Keywords

1 Introduction

The color enhancement of a raw image is a crucial step that significantly affects the quality perceived by the final observer [2]. This enhancement is either done automatically, through a sequence of on-board operations or, when high quality is needed, manually by professional retouchers in post-production. The manual enhancement of an image, in contrast to a pre-determined pipeline of operations, leads to more engaging outcomes because it may reflect the imagination and the creativity of a human being. Manual processing however, requires the retoucher to be skilled in using post-production software and it is a time consuming process. Even if there are several books and manuals describing techniques of photo retouching [10], the decision factors are highly subjective and therefore they cannot be easily replicated in procedural algorithms. For these reasons the emulation of a professional retoucher is a challenging task in computer vision that nowadays resides mostly in the field of machine learning, and in particular in the area of convolutional neural networks.
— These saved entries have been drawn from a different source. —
(** The collection [listTodos] builds before it reads it: the index in
    reverse order, narrowed by one [filter] for each property given. *)
Definition build_collection (filter : TodoFilter) : Todo -> bool :=
  let collection : Todo -> bool := fun _ => true in
  let collection :=
    match f_completed filter with
    | Some c => and_filter collection (fun todo => Bool.eqb (completed todo) c)
    | None => collection
    end in
  let collection :=
    if JS.truthy_opt (f_tag filter) then
      and_filter collection
        (fun todo => bool_decide (default "" (f_tag filter) ∈ tags todo))
    else collection in
  let collection :=
    match f_priority filter with
    | Some p => and_filter collection (fun todo => bool_decide (priority todo = p))
    | None => collection
    end in
  let collection :=
    if JS.truthy_opt (f_dueBefore filter) then
      and_filter collection
        (fun todo =>
           JS.truthy_opt (dueDate todo)
           && JS.le (default "" (dueDate todo)) (default "" (f_dueBefore filter)))
    else collection in
  let collection :=
    if JS.truthy_opt (f_dueAfter filter) then
      and_filter collection
        (fun todo =>
           JS.truthy_opt (dueDate todo)
           && JS.le (default "" (f_dueAfter filter)) (default "" (dueDate todo)))
    else collection in
  let collection :=
    if JS.truthy_opt (f_search filter) then
      let searchTerm := JS.toLowerCase (default "" (f_search filter)) in
      and_filter collection
        (fun todo =>
           JS.includes (JS.toLowerCase (title todo)) searchTerm
           || match notes todo with
              | Some n => JS.includes (JS.toLowerCase n) searchTerm
              | None => false
              end
           || existsb (fun tag => JS.includes (JS.toLowerCase tag) searchTerm)
                (tags todo))
    else collection in
  collection.

Definition listTodos (filter : TodoFilter) : Db (list Todo) :=
  try_catch
    (orderBy_createdAt_reverse E (build_collection filter))
    (wrap "Failed to list todos").

Definition updateTodo (id : string) (dto : UpdateTodoDto) : Db unit :=
  try_catch
    (existingTodo <- getTodo id ;;
     now_ <- now E ;;
     let updates := update_mods now_ dto in
     result <- table_update E id updates ;;
     if Nat.eqb result 0 then throw (TodoNotFoundError id) else ret tt)
    (rethrow_not_found ("Failed to update todo " +:+ id)).

Definition bulkComplete (ids : list string) : Db unit :=
  try_catch
    (transaction
       (now_ <- now E ;;
        let updates := completion now_ in
        for_of ids (fun id => _ <- table_update E id updates ;; ret tt)))
    (wrap "Failed to bulk complete todos").

Definition bulkDelete (ids : list string) : Db unit :=
  try_catch
    (transaction (for_of ids (fun id => table_delete E id)))
    (wrap "Failed to bulk delete todos").

Definition toggleTodo (id : string) : Db unit :=
  try_catch
    (todo <- getTodo id ;;
     updateTodo id (negated (completed todo)))
    (rethrow_not_found ("Failed to toggle todo " +:+ id)).
Lemma digits_of_all_digits (fuel : nat) (n : N) (acc : string) :
  all_digits acc = true → all_digits (digits_of fuel n acc) = true.
Proof.
  revert n acc. induction fuel as [|fuel IH]; intros n acc Hacc; simpl; [exact Hacc|].
  assert (Hacc' : all_digits (String (ascii_of_N (48 + n mod 10)) acc) = true).
  { simpl. rewrite Hacc, andb_true_r. apply hex_val_digit.
    apply N.mod_lt. lia. }
  destruct (n <? 10)%N; [exact Hacc'|by apply IH].
Qed.

Lemma digits_of_nonempty (fuel : nat) (n : N) (acc : string) :
  digits_of (S fuel) n acc ≠ EmptyString.
Proof.
  revert n acc. induction fuel as [|fuel IH]; intros n acc.
  - simpl. by destruct (n <? 10)%N.
  - change (digits_of (S (S fuel)) n acc) with
      (if (n <? 10)%N then String (ascii_of_N (48 + n mod 10)) acc
       else digits_of (S fuel) (n / 10) (String (ascii_of_N (48 + n mod 10)) acc)).
    destruct (n <? 10)%N; [done|apply IH].
Qed.

(** Reading back what [digits_of] wrote. *)
Lemma read_digits_of (fuel : nat) (n : N) (acc : string) (a c : N) :
  (n < 2 ^ N.of_nat (S fuel))%N →
  ∃ k, (0 < k)%N ∧
    read_digits 10 (digits_of (S fuel) n acc) a c
      = read_digits 10 acc (a * 10 ^ k + n)%N (c + k)%N.
Proof.
  revert n acc a c. induction fuel as [|fuel IH]; intros n acc a c Hn.
  - exists 1%N. split; [lia|].
    assert (Hlt : (n < 10)%N) by (simpl in Hn; lia).
    simpl. rewrite (proj2 (N.ltb_lt _ _) Hlt). simpl.
    rewrite N.mod_small by exact Hlt.
    rewrite (proj1 (hex_val_digit n Hlt)), (proj2 (N.ltb_lt _ _) Hlt).
    by rewrite N.pow_1_r.
  - change (digits_of (S (S fuel)) n acc) with
      (if (n <? 10)%N then String (ascii_of_N (48 + n mod 10)) acc
       else digits_of (S fuel) (n / 10) (String (ascii_of_N (48 + n mod 10)) acc)).
    assert (Hmod : (n mod 10 < 10)%N) by (apply N.mod_lt; lia).
    destruct (N.ltb_spec n 10) as [Hlt|Hge].
    + exists 1%N. split; [lia|]. simpl.
      rewrite N.mod_small by exact Hlt.
      rewrite (proj1 (hex_val_digit n Hlt)), (proj2 (N.ltb_lt _ _) Hlt).
      by rewrite N.pow_1_r.
    + destruct (IH (n / 10)%N (String (ascii_of_N (48 + n mod 10)) acc) a c)
        as (k & Hk & ->).
      { apply N.Div0.div_lt_upper_bound.
        rewrite Nat2N.inj_succ, N.pow_succ_r' in Hn. lia. }
      exists (k + 1)%N. split; [lia|]. simpl.
      rewrite (proj1 (hex_val_digit _ Hmod)), (proj2 (N.ltb_lt _ _) Hmod).
      f_equal; [|lia].
      rewrite N.pow_add_r, N.pow_1_r.
      pose proof (N.div_mod n 10). lia.
Qed.

Lemma read_unsigned_decimal_digits (neg : bool) (s : string) (n k : N) :
  all_digits s = true → s ≠ EmptyString →
  read_digits 10 s 0%N 0%N = (n, k, EmptyString) → (0 < k)%N →
  read_unsigned_decimal neg s = Some (round_decimal neg n 0, EmptyString).
Proof.
  intros Hs Hne Hread Hk. unfold read_unsigned_decimal.
  assert (strip_prefix "Infinity" s = None) as ->.
  { destruct s as [|c r]; [done|]. simpl in Hs. apply andb_true_iff in Hs as [Hc _].
    digit_cases c Hc; reflexivity. }
  rewrite Hread. simpl.
  rewrite N.add_0_r. destruct (N.eqb_spec k 0) as [->|_]; [lia|]. reflexivity.
Qed.

Lemma Number_digits (s : string) (n k : N) :
  all_digits s = true → s ≠ EmptyString →
  read_digits 10 s 0%N 0%N = (n, k, EmptyString) → (0 < k)%N →
  Number s = round_decimal false n 0 ∧
  Number (String "-" s) = round_decimal true n 0.
Proof.
  intros Hs Hne Hread Hk.
  pose proof (read_unsigned_decimal_digits false s n k Hs Hne Hread Hk) as Hpos.
  pose proof (read_unsigned_decimal_digits true s n k Hs Hne Hread Hk) as Hneg.
  destruct s as [|c r]; [done|].
  pose proof Hs as Hs'. simpl in Hs'. apply andb_true_iff in Hs' as [Hc Hr].
  assert (Hskip : skip_ws (String c r) = String c r).
  { clear -Hc. digit_cases c Hc; destruct r as [|c2 [|c3 r3]]; reflexivity. }
  assert (Hnd : read_non_decimal (String c r) = None).
  { clear -Hc Hr. destruct r as [|c2 r2]; [by digit_cases c Hc|].
    simpl in Hr. apply andb_true_iff in Hr as [Hc2 _].
    digit_cases c Hc; try reflexivity; digit_cases c2 Hc2; reflexivity. }
  split.
  - unfold Number. rewrite Hskip.
    assert (read_numeric_literal (String c r) = Some (round_decimal false n 0, EmptyString)) as ->.
    { unfold read_numeric_literal. rewrite Hnd, <- Hpos.
      clear -Hc. digit_cases c Hc; reflexivity. }
    reflexivity.
  - unfold Number.
    assert (skip_ws (String "-" (String c r)) = String "-" (String c r)) as ->.
    { destruct r; reflexivity. }
    assert (read_numeric_literal (String "-" (String c r))
            = Some (round_decimal true n 0, EmptyString)) as ->.
    { unfold read_numeric_literal. rewrite <- Hneg. reflexivity. }
    reflexivity.
Qed.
In its naive formulation, the color enhancement task can be seen as an image-to-image transformation that is learned from a set of raw images and their corresponding retouched versions. Isola et al. [9] propose a generative method that uses an adversarial training schema to learn a mapping between the raw inputs and the manifold of enhanced images. The preservation of the content is ensured by evaluating the raw and its corresponding enhanced image in a pairwise manner. Zhu et al. [12] relax the constraint of having paired samples by ensuring the preservation of the content through the use of cyclic redundancy instead of pair-matching. Those image-to-image transformation algorithms led to important results, but they are very time- and memory-consuming and thus are not easily applicable to high-resolution images. Furthermore, sometimes they produce annoying artifacts that heavily degrade the quality of the output image.

As an evolution of these approaches, Gharbi et al. [6] propose a new pipeline for image enhancement in which the parameters of a color transformation are inferred through a convolutional neural network processing a downsampled version of the input image. The use of a shape-conservative transform and of a fast inference logic, make this method (and all methods following this schema) more suitable for image retouching. Following this approach, Bianco et al. [3] use a polynomial color transformation of degree three, whose inputs are the raw pixels projected into a monomial basis containing the terms of the polynomial expansion. Transforms are inferred in a patchwise manner and then interpolated to have a color transform for each raw pixel. The size of the patch becomes a tunable parameter to move the system toward accuracy or toward speed. Hu et al. [8] use reinforcement learning to define a meaningful sequence of operations to retouch the raw image. In their method, the reward used to promote the enhancement is the expected return over all possible trajectories induced by the policy under evaluation.

In this work, we propose a method that follows the same decoupling between the inference of the parameters and the application of the shape-conservative color transform adopted in the last described methods. We compare four different color transformations (polynomial, piecewise, cosine and radial) applied either channelwise or full color.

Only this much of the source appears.